I finanzieri hanno scoperto che ultimamente i titolari di vari esercizi pubblici, per aggirare la normativa sui videogiochi, predispongono all'interno dei locali postazioni per l'accesso a internet con esplicite indicazioni - se non addirittura presenza di appositi 'link' - per indirizzare dietro compenso, sempre 'in nero', gli avventori all'accesso di determinati siti web dedicati al gioco d'azzardo. Tutto cio' in violazione delle disposizioni di legge.

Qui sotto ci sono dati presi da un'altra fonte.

(** * A proof-of-work ledger with Merkle commitments: model and verification

    Shallow embedding of [src/blockchain/Blockchain.py].  The Python code is
    translated function by function:

    - [hashlib.sha256], [json.dumps], [round], [float.__repr__],
      [bytes.fromhex], [str.encode] and [str.startswith] are library
      functions of Python; they are given executable models in the modules
      [hashlib], [pyfloat], [json] and by the top-level helpers, so that
      every definition below can be evaluated on concrete inputs;
    - a Python [str] is a [string] whose characters are the code points
      below 256, [bytes] is a [list byte], [int] is [Z], [float] is the
      primitive binary64 type [float];
    - a Python exception is the [Raise] branch of [result];
    - [time.time()] is an explicit argument [now] of the operations that
      read the clock;
    - the mutable ledger object is threaded explicitly: an operation takes
      the state [Blockchain.t] and returns the new one. *)

From Stdlib Require Import ZArith NArith List String Ascii Bool Lia Floats.
From Stdlib Require Import Strings.Byte.
From Stdlib Require Import Permutation Sorted.
From Stdlib Require OrderedTypeEx.
Import ListNotations.

#[global] Set Warnings "-inexact-float".

Definition bytes := list byte.

(** ** Exceptions *)

Inductive exn := ValueError | IndexError.

Inductive result (A : Type) : Type :=
| Ok (a : A)
| Raise (e : exn).
Arguments Ok {A} a.
Arguments Raise {A} e.

Definition bind {A B : Type} (r : result A) (k : A -> result B) : result B :=
  match r with
  | Ok a => k a
  | Raise e => Raise e
  end.

Notation "x <- c1 ;; c2" := (bind c1 (fun x => c2))
  (at level 61, c1 at next level, right associativity).

(** [l[i]] for a non-negative index. *)
Definition getitem {A : Type} (l : list A) (i : nat) : result A :=
  match nth_error l i with
  | Some a => Ok a
  | None => Raise IndexError
  end.

(** ** hashlib.sha256 (FIPS 180-4), on 32-bit words carried by [N] *)

Module hashlib.
Local Open Scope N_scope.

Definition mask32 (x : N) : N := N.land x 0xffffffff.
Definition add32 (x y : N) : N := mask32 (x + y).
Definition rotr (n x : N) : N :=
  N.lor (N.shiftr x n) (mask32 (N.shiftl x (32 - n))).
Definition shr (n x : N) : N := N.shiftr x n.
Definition not32 (x : N) : N := N.lxor x 0xffffffff.
Definition Ch (x y z : N) : N := N.lxor (N.land x y) (N.land (not32 x) z).
Definition Maj (x y z : N) : N :=
  N.lxor (N.lxor (N.land x y) (N.land x z)) (N.land y z).
Definition bsig0 (x : N) : N := N.lxor (N.lxor (rotr 2 x) (rotr 13 x)) (rotr 22 x).
Definition bsig1 (x : N) : N := N.lxor (N.lxor (rotr 6 x) (rotr 11 x)) (rotr 25 x).
Definition ssig0 (x : N) : N := N.lxor (N.lxor (rotr 7 x) (rotr 18 x)) (shr 3 x).
Definition ssig1 (x : N) : N := N.lxor (N.lxor (rotr 17 x) (rotr 19 x)) (shr 10 x).

(** The constants are the first 32 bits of the fractional parts of roots
    of the first primes: cube roots of 64 primes for [K], square roots of 8
    primes for [H0]. *)
Definition is_prime (n : N) : bool :=
  (1 <? n) && forallb (fun d => negb (n mod d =? 0)) (map N.of_nat (seq 2 (N.to_nat n - 2))).

Fixpoint primes_from (fuel count : nat) (n : N) : list N :=
  match fuel, count with
  | S f, S c =>
      if is_prime n then n :: primes_from f c (n + 1) else primes_from f count (n + 1)
  | _, _ => []
  end.

(** The integer [k]-th root of [n], found bit by bit below [2^bits]. *)
Fixpoint root_bits (k : N) (bits : nat) (n r : N) : N :=
  match bits with
  | O => r
  | S b =>
      let c := r + 2 ^ N.of_nat b in
      if c ^ k <=? n then root_bits k b n c else root_bits k b n r
  end.

Definition frac_root (k shift p : N) : N :=
  mask32 (root_bits k 40 (N.shiftl p shift) 0).

Definition K : list N :=
  Eval vm_compute in map (frac_root 3 96) (primes_from 400 64 2).

Definition H0 : list N :=
  Eval vm_compute in map (frac_root 2 64) (primes_from 400 8 2).

(** The low [n] bytes of [x], most significant first. *)
Fixpoint be_bytes (n : nat) (x : N) : list N :=
  match n with
  | O => []
  | S n' => N.land (N.shiftr x (8 * N.of_nat n')) 0xff :: be_bytes n' x
  end.

(** Padding: a one bit, zeros up to 56 mod 64, the bit length on 8 bytes. *)
Definition pad (msg : list N) : list N :=
  let len := N.of_nat (List.length msg) in
  let k := (119 - len mod 64) mod 64 in
  msg ++ [0x80] ++ repeat 0 (N.to_nat k) ++ be_bytes 8 (8 * len).

Fixpoint words (fuel : nat) (bs : list N) : list N :=
  match fuel, bs with
  | S f, b0 :: b1 :: b2 :: b3 :: rest =>
      (N.shiftl b0 24 + N.shiftl b1 16 + N.shiftl b2 8 + b3) :: words f rest
  | _, _ => []
  end.

(** Message schedule, newest word first. *)
Fixpoint expand (n : nat) (rw : list N) : list N :=
  match n with
  | O => rw
  | S n' =>
      let w := add32 (add32 (ssig1 (nth 1 rw 0)) (nth 6 rw 0))
                     (add32 (ssig0 (nth 14 rw 0)) (nth 15 rw 0)) in
      expand n' (w :: rw)
  end.

Definition schedule (block : list N) : list N := rev (expand 48 (rev block)).

Definition round (st : list N) (kw : N * N) : list N :=
  match st with
  | [a; b; c; d; e; f; g; h] =>
      let t1 := add32 (add32 (add32 h (bsig1 e)) (add32 (Ch e f g) (fst kw))) (snd kw) in
      let t2 := add32 (bsig0 a) (Maj a b c) in
      [add32 t1 t2; a; b; c; add32 d t1; e; f; g]
  | _ => st
  end.

Definition compress (st block : list N) : list N :=
  map (fun p => add32 (fst p) (snd p))
      (combine st (fold_left round (combine K (schedule block)) st)).

Fixpoint blocks (fuel : nat) (st ws : list N) : list N :=
  match fuel with
  | O => st
  | S f =>
      match ws with
      | [] => st
      | _ => blocks f (compress st (firstn 16 ws)) (skipn 16 ws)
      end
  end.

Definition byte_of_N (n : N) : byte :=
  match Byte.of_N n with
  | Some b => b
  | None => x00
  end.

Definition digest (msg : bytes) : bytes :=
  let p := pad (map Byte.to_N msg) in
  let ws := words (List.length p) p in
  map byte_of_N (flat_map (be_bytes 4) (blocks (List.length ws) H0 ws)).
End hashlib.

(** ** Hexadecimal text *)

Definition hexdigit (n : N) : ascii :=
  ascii_of_N (if (n <? 10)%N then 48 + n else 87 + n).

(** [bytes.hex()]: two lowercase digits per byte. *)
Fixpoint hex (bs : bytes) : string :=
  match bs with
  | [] => EmptyString
  | b :: rest =>
      let n := Byte.to_N b in
      String (hexdigit (n / 16)) (String (hexdigit (n mod 16)) (hex rest))
  end.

La procedura, reclamizzata nei locali, prevede il caricamento preventivo di un importo su una scheda denominata 'Conto gioco', il cui saldo - positivo o negativo - alla fine delle giocate, viene regolarizzato per contanti con il titolare dell'esercizio.
L'attivita' delle Fiamme gialle ha finora consentito di rilevare, oltre alla violazione di norme fiscali, la mancanza dell'apposita licenza per l'esercizio delle scommesse.
'Al di la' dell'aspetto dell'evasione fiscale - spiega la Guardia di finanza -, i finanzieri trevigiani hanno operato per prevenire il fenomeno della 'dipendenza da videogiochi' per giovani senza stipendio che giocano tutto quanto in loro possesso e di altre persone che dilapidano i propri redditi e patrimoni'. (ANSA).